Figure 5.

Mre11 complex is required for ATM and ATR-dependent fork restart. (A) DNA replication in restarting extracts. Chromatin was isolated from Mre11 depleted damaging extracts treated with 5 mM caffeine and 500 μM Roscovitine+40 μM APH (lane 1), 55 μM CPT (lanes 2, 4 and 6) or 300 μM MMC (lanes 3, 5 and 7) and then transferred to restarting extracts that were Mre11 depleted (Mre11 dep), Mre11 depleted supplemented with 500 nM of recombinant Mre11/Rad50/Nbs1 complex (Mre11 dep+Mre11/Rad50/Nbs1) or Mre11 depleted supplemented with Flag-ATR and active Flag-ATM proteins (Mre11 dep+ATM^* and ATR).
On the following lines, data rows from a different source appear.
(** X15: the URL of [getLeaderboard] always carries the three numbers
    [limit], [page] and [page_size]; an empty search adds nothing,
    and a search text, whatever it holds, adds exactly one more
    parameter, from which the text can be decoded again. *)
Theorem X15_leaderboard_query :
  forall (limit page page_size : Z) (search : string),
    GameApi.leaderboardPath limit page page_size "" =
      ("/api/game/leaderboard?limit=" ++ Text.toString limit
       ++ "&page=" ++ Text.toString page
       ++ "&page_size=" ++ Text.toString page_size)%string
    /\ Uri.occurrences "?" (GameApi.leaderboardPath limit page page_size search)
       = 1%nat
    /\ Uri.occurrences "&" (GameApi.leaderboardPath limit page page_size search)
       = (match search with EmptyString => 2 | _ => 3 end)%nat
    /\ Uri.occurrences "=" (GameApi.leaderboardPath limit page page_size search)
       = (match search with EmptyString => 3 | _ => 4 end)%nat
    /\ (search <> "" ->
        exists encoded,
          GameApi.leaderboardPath limit page page_size search =
            (GameApi.leaderboardPath limit page page_size ""
             ++ "&search=" ++ encoded)%string
          /\ Uri.decode encoded = Some search).
Proof.
  intros limit page page_size search.
  assert (Hnum : forall c z,
            In c ["?"; "&"; "="]%char ->
            Uri.occurrences c (Text.toString z) = 0%nat).
  { intros c z Hc. simpl in Hc.
    repeat (destruct Hc as [<- | Hc];
            [apply toString_occurrences; [reflexivity | discriminate] |]).
    contradiction. }
  assert (Henc : forall c,
            In c ["?"; "&"; "="]%char ->
            Uri.occurrences c (Uri.encodeURIComponent search) = 0%nat).
  { intros c Hc. apply safe_occurrences; [| apply encode_safe].
    simpl in Hc.
    repeat (destruct Hc as [<- | Hc]; [reflexivity |]). contradiction. }
  split; [reflexivity |].
  unfold GameApi.leaderboardPath.
  destruct search as [|c rest].
  - rewrite !occurrences_app, !Hnum by (simpl; tauto).
    repeat split; try reflexivity. intros H. congruence.
  - rewrite !occurrences_app, !Hnum, !Henc by (simpl; tauto).
    repeat split; try reflexivity. intros _.
    eexists. split; [reflexivity | apply decode_encode].
Qed.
Asterisk (^*) indicates that ATM has been isolated from irradiated cells (see Supplementary Materials and methods). Replication was monitored for 90 min in the presence of α-³²P-labeled dGTP. DNA was then isolated and run on an agarose gel. (B) Quantification of DNA replication in Mre11 depleted restarting extracts. Extracts were supplemented with 40 μM APH (black bars), 55 μM CPT (gray bars) or 300 μM MMC (striped bars) treated chromatin. Graph shown represents a typical experiment.